1-Você considera que o Super Bowl tem relevância para o legado de Tom Brady? E se houver uma derrota, colocaria de vez o Mahomes no caminho para superar o atual melhor da história da liga?
Eu acho que muito se conversa aqui fora, mas os dois jogadores nem pensam isso. O Tom Brady é um excelente jogador e colega de time. E tudo pra ele é sobre superação e continuar ganhando, E ele já provou que, depois dos 40 anos, ainda consegue produzir vitórias, o que é muito difícil na NFL, acredite. O Mahomes é um excelente quarterback, mas tem muito que conquistar ainda pra chegar perto do Brady, Ninguém pensa nisso, mas você conseguir vencer dois anos seguidos na NFL é muito difícil. É ainda mais difícil várias vezes seguidas... Todo ano o time se renova muito, então é difícil você conseguir a mesma sincronia na equipe.
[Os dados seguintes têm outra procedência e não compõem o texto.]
(** ** The token of the pass *)

Lemma existsb_false_Forall {A} (p : A → bool) l : existsb p l = false ↔ ∀ x, x ∈ l → p x = false.
Proof.
  split.
  - intros H x Hx%list_elem_of_In. destruct (p x) eqn:E; [|done].
    assert (existsb p l = true) by (apply existsb_exists; eauto). congruence.
  - intros H. destruct (existsb p l) eqn:E; [|done].
    apply existsb_exists in E as (x & Hx%list_elem_of_In & Hp). by rewrite (H x Hx) in Hp.
Qed.

Lemma unanimous_fetcher_sync_token_Some tokens t :
  unanimous_fetcher_sync_token tokens = Some t ↔ t ∈ tokens ∧ ∀ t', t' ∈ tokens → t' = t.
Proof.
  unfold unanimous_fetcher_sync_token. destruct tokens as [|first rest]; [set_solver|].
  destruct (forallb _ _) eqn:E.
  - rewrite forallb_forall in E. unfold str_eqb in E.
    assert (∀ t', t' ∈ first :: rest → t' = first) as Hall.
    { intros t' Ht%list_elem_of_In. apply E in Ht. by apply bool_decide_eq_true in Ht. }
    split; [intros [= <-]; split; [left|done]|]. intros [Hin _]. f_equal. symmetry. by apply Hall.
  - split; [done|]. intros [Hin Hall]. exfalso.
    assert (forallb (λ t', str_eqb t' first) (first :: rest) = true) as Ht; [|congruence].
    apply forallb_forall. intros t' Ht%list_elem_of_In. unfold str_eqb. apply bool_decide_eq_true.
    rewrite (Hall t') by done. symmetry. apply Hall. left.
Qed.

Lemma resolve_Some c t :
  resolve c = Some t ↔
    suppressed c = false ∧ completed_fetchers c = expected_fetchers c ∧
    (∀ o, o ∈ observations c → o.2 = ProvenEof) ∧
    (∃ o, o ∈ observations c ∧ o.1 = Some t) ∧
    (∀ o t', o ∈ observations c → o.1 = Some t' → t' = t).
Proof.
  unfold resolve. destruct (suppressed c); [naive_solver|].
  destruct (Z.eqb_spec (completed_fetchers c) (expected_fetchers c)) as [->|Hne]; cbn [negb]; [|naive_solver].
  destruct (existsb is_incomplete _) eqn:Ei.
  { split; [done|]. intros (_ & _ & H & _). apply existsb_exists in Ei as (o & Ho%list_elem_of_In & Hi).
    unfold is_incomplete in Hi. by rewrite (H o Ho) in Hi. }
  destruct (existsb is_user_bound _) eqn:Eu.
  { split; [done|]. intros (_ & _ & H & _). apply existsb_exists in Eu as (o & Ho%list_elem_of_In & Hi).
    unfold is_user_bound in Hi. by rewrite (H o Ho) in Hi. }
  pose proof (proj1 (existsb_false_Forall _ _) Ei) as Hi. pose proof (proj1 (existsb_false_Forall _ _) Eu) as Hu.
  rewrite unanimous_fetcher_sync_token_Some. setoid_rewrite list_elem_of_omap. split.
  - intros [(o & Ho & Hot) Hall]. split_and!; [done|done| |by exists o|].
    + intros o' Ho'. specialize (Hi o' Ho'). specialize (Hu o' Ho'). unfold is_incomplete, is_user_bound in *.
      by destruct (o'.2).
    + intros o' t' Ho' Ht'. apply Hall. by exists o'.
  - intros (_ & _ & _ & (o & Ho & Hot) & Hall). split; [by exists o|]. intros t' (o' & Ho' & Ht'). by eapply Hall.
Qed.

(** The sync token of a pass is exactly the token its fetchers agree on,
    and only when every expected fetcher reported that it reached the end of
    its range: no error, no dropped consumer, no malformed or unpaired record,
    no caller's limit, and no two different tokens. *)
Theorem resolve_exact c t :
  resolve c = Some t ↔
    suppressed c = false ∧ completed_fetchers c = expected_fetchers c ∧
    (∀ o, o ∈ observations c → o.2 = ProvenEof) ∧
    (∃ o, o ∈ observations c ∧ o.1 = Some t) ∧
    (∀ o t', o ∈ observations c → o.1 = Some t' → t' = t).
Proof. apply resolve_Some. Qed.

(** ** Ownership of a record seen by several ranges

    The fetchers of a pass run concurrently; each call of
    [should_emit_asset_record] is atomic (it holds the lock of the shared
    map).  [emit_step] is one call by the range that starts at [s]. *)

Record EmitSystem := {
  es_emitted : gmap Z (gset str);
  es_owners : owners;
  es_accepted : list (Z * str);
}.

Definition EmitSystem_init : EmitSystem := {| es_emitted := ∅; es_owners := ∅; es_accepted := [] |}.

Definition emit_call (role : Z → FetcherRangeRole) (s : Z) (name : str) (es : EmitSystem) : EmitSystem :=
  let '(ok, emitted, own) :=
    should_emit_asset_record name s (role s) (default ∅ (es_emitted es !! s)) (es_owners es) in
  {| es_emitted := <[s := emitted]> (es_emitted es); es_owners := own;
     es_accepted := if (ok : bool) then es_accepted es ++ [(s, name)] else es_accepted es |}.

Inductive emit_reachable (role : Z → FetcherRangeRole) : EmitSystem → Prop :=
| emit_init : emit_reachable role EmitSystem_init
| emit_step s name es : emit_reachable role es → emit_reachable role (emit_call role s name es).

Lemma should_emit_spec name s role emitted own ok' emitted' own' :
  should_emit_asset_record name s role emitted own = (ok', emitted', own') →
  emitted ⊆ emitted' ∧ own ⊆ own' ∧
  (ok' = true → own' !! name = Some s ∧ (role <> Data → name ∉ emitted ∧ name ∈ emitted')) ∧
  (ok' = false → (role <> Data ∧ name ∈ emitted) ∨ ∃ o, o <> s ∧ own' !! name = Some o) ∧
  (∀ k v, own' !! k = Some v → own !! k = Some v ∨ (k = name ∧ v = s ∧ own !! k = None ∧ ok' = true)).
Proof.
  unfold should_emit_asset_record.
  destruct (decide (role = Data)) as [->|Hr].
  - cbn [andb]. destruct (own !! name) as [o|] eqn:Ho.
    + intros [= <- <- <-]. split_and!; [done|done|intros ->%Z.eqb_eq; done| |by left].
      intros ?%Z.eqb_neq. right. eauto.
    + intros [= <- <- <-]. split_and!; [done|by apply insert_subseteq|by rewrite lookup_insert_eq|done|].
      intros k v [[<- <-]|[? ?]]%lookup_insert_Some; eauto 6.
  - replace (match role with Data => false | _ => true end) with true by (by destruct role). cbn [andb].
    case_bool_decide as Hin.
    { intros [= <- <- <-]. split_and!; [done|done|done|by left; split|by left]. }
    destruct (own !! name) as [o|] eqn:Ho.
    + intros [= <- <- <-]. split_and!; [set_solver|done| | |by left].
      * intros ->%Z.eqb_eq. split; [done|]. set_solver.
      * intros ?%Z.eqb_neq. right. eauto.
    + intros [= <- <- <-]. split_and!; [set_solver|by apply insert_subseteq| |done|].
      * split; [by rewrite lookup_insert_eq|]. set_solver.
      * intros k v [[<- <-]|[? ?]]%lookup_insert_Some; eauto 6.
Qed.

Lemma should_emit_emitted name s role emitted own :
  (should_emit_asset_record name s role emitted own).1.2 ⊆ {[name]} ∪ emitted.
Proof.
  unfold should_emit_asset_record. destruct (_ && _); [cbn; set_solver|].
  destruct (own !! name), role; cbn; set_solver.
Qed.

Lemma emit_reachable_inv role es :
  emit_reachable role es →
  (∀ s n, (s, n) ∈ es_accepted es → es_owners es !! n = Some s) ∧
  (∀ s n, role s <> Data → (s, n) ∈ es_accepted es → n ∈ default ∅ (es_emitted es !! s)) ∧
  NoDup (filter (λ p, role p.1 <> Data) (es_accepted es)).
Proof.
  induction 1 as [|s name es _ (Hown & Hem & Hnd)]; [cbn; split_and!; [set_solver..|constructor]|].
  unfold emit_call.
  destruct (should_emit_asset_record _ _ _ _ _) as [[acc emitted] own] eqn:E.
  apply should_emit_spec in E as (Hsub & Hos & Hok & _ & _). cbn.
  assert (∀ s' n, role s' <> Data → n ∈ default ∅ (es_emitted es !! s') →
    n ∈ default ∅ (<[s:=emitted]> (es_emitted es) !! s')) as Hmono.
  { intros s' n _ Hn. destruct (decide (s = s')) as [<-|?]; [rewrite lookup_insert_eq; set_solver|].
    by rewrite lookup_insert_ne. }
  destruct acc; [|split_and!; [|by auto|done]].
  - destruct (Hok eq_refl) as [Hn Hr]. split_and!.
    + intros s' n [Hin|Heq%list_elem_of_singleton]%elem_of_app; [|by simplify_eq].
      eapply lookup_weaken; [by apply Hown|done].
    + intros s' n Hs' [Hin|Heq%list_elem_of_singleton]%elem_of_app; [by auto|]. simplify_eq.
      rewrite lookup_insert_eq. by apply Hr.
    + rewrite filter_app. apply NoDup_app. split_and!; [done| |].
      * intros [s' n] [Hs' Hin]%list_elem_of_filter [_ Heq%list_elem_of_singleton]%list_elem_of_filter.
        simplify_eq. cbn in Hs'. destruct (Hr Hs') as [Hno _]. apply Hno. by apply Hem.
      * rewrite filter_cons. case_decide; repeat constructor; set_solver.
  - intros s' n Hin. eapply lookup_weaken; [by apply Hown|done].
Qed.

(** However the calls of concurrent fetchers interleave, a record is
    emitted by one range only, and the range that proves the end emits it at
    most once. *)
Theorem emission_is_exclusive role es (H : emit_reachable role es) :
  (∀ s s' n, (s, n) ∈ es_accepted es → (s', n) ∈ es_accepted es → s = s') ∧
  NoDup (filter (λ p, role p.1 <> Data) (es_accepted es)).
Proof.
  destruct (emit_reachable_inv _ _ H) as (Hown & _ & Hnd). split; [|done].
  intros s s' n H1%Hown H2%Hown. congruence.
Qed.

Lemma emission_is_exclusive_witness :
  let role := λ s, if s =? 0 then Data else TailProof in
  let a := lit "a" in
  let es := emit_call role 0 a (emit_call role 100 a (emit_call role 0 a (emit_call role 100 (lit "b") EmitSystem_init))) in
  es_accepted es = [(100, lit "b"); (0, a); (0, a)] ∧
  ∀ s s' n, (s, n) ∈ es_accepted es → (s', n) ∈ es_accepted es → s = s'.
Proof.
  intros role a es. split; [vm_compute; reflexivity|].
  apply (emission_is_exclusive role es). repeat constructor.
Defined.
2- Virando o lado da moeda. Caso os Chiefs sejam derrotados pelos Buccaneers, a desconfiança quanto ao potencial do Mahomes de ser tornar ser o “herdeiro” do Brady como estrela máxima da NFL pode aumentar?
Desconfiança nenhuma, ele vai ser um QB de sucesso com certeza. E se imaginarmos que ele tem 23 anos de idade, ele ainda terá 22 anos para realizar os feitos do Brady e passá-lo.

3- Comparando seu atual momento e com o período de dois anos treinando no Miami Dolphins, o quanto evoluiu no seu nível de jogo?
Evoluiu não só meu nível de jogo, pois tive que aprender a ser profissional da noite para o dia e até hoje estou nesse processo... Sendo amador no Brasil e caindo dentro da maior liga esportiva do mundo e ter que ficar ombro a ombro com os americanos. Eu tive que amadurecer, tive que trocar de posição e aprender o que eles levam anos nos EUA para aperfeiçoar e, aí sim, virar profissional. Eu tive que ficar esses dois anos aprendendo para estar pronto pra 2021.

4- Qual o caminho em que você acredita que o Brasil deve seguir para evolução no esporte e termos mais “Duzões” com oportunidades de jogar na NFL?
A visibilidade hoje não é o problema, pois se tiver um jogador bom aqui, acredite os scouts vão chegar, avaliar ele e seus vídeos de jogos. Mas o que tem que ser elevado no Brasil são as técnicas e diminuir a idade que os atletas começam a praticar o esporte aqui no país.

5- A modalidade no Brasil está ganhando força, com ligas bem estruturadas. Para ter mais adeptos e aceitação do público dos times nacionais, que tipo de estratégia precisa ser implantada?

Times que ainda não tem um planejamento “profissional” têm que buscar isso. Organizar-se e dar condições para os jogadores. E com isso atrair olhares de patrocinadores e fazer a coisa ter uma infraestrutura melhor em todo o processo. Mas sem dúvida nenhuma televisionar os jogos e fazer o brasileiro que ama assistir NFL também assistir o futebol americano que está (sendo jogado) no próprio país.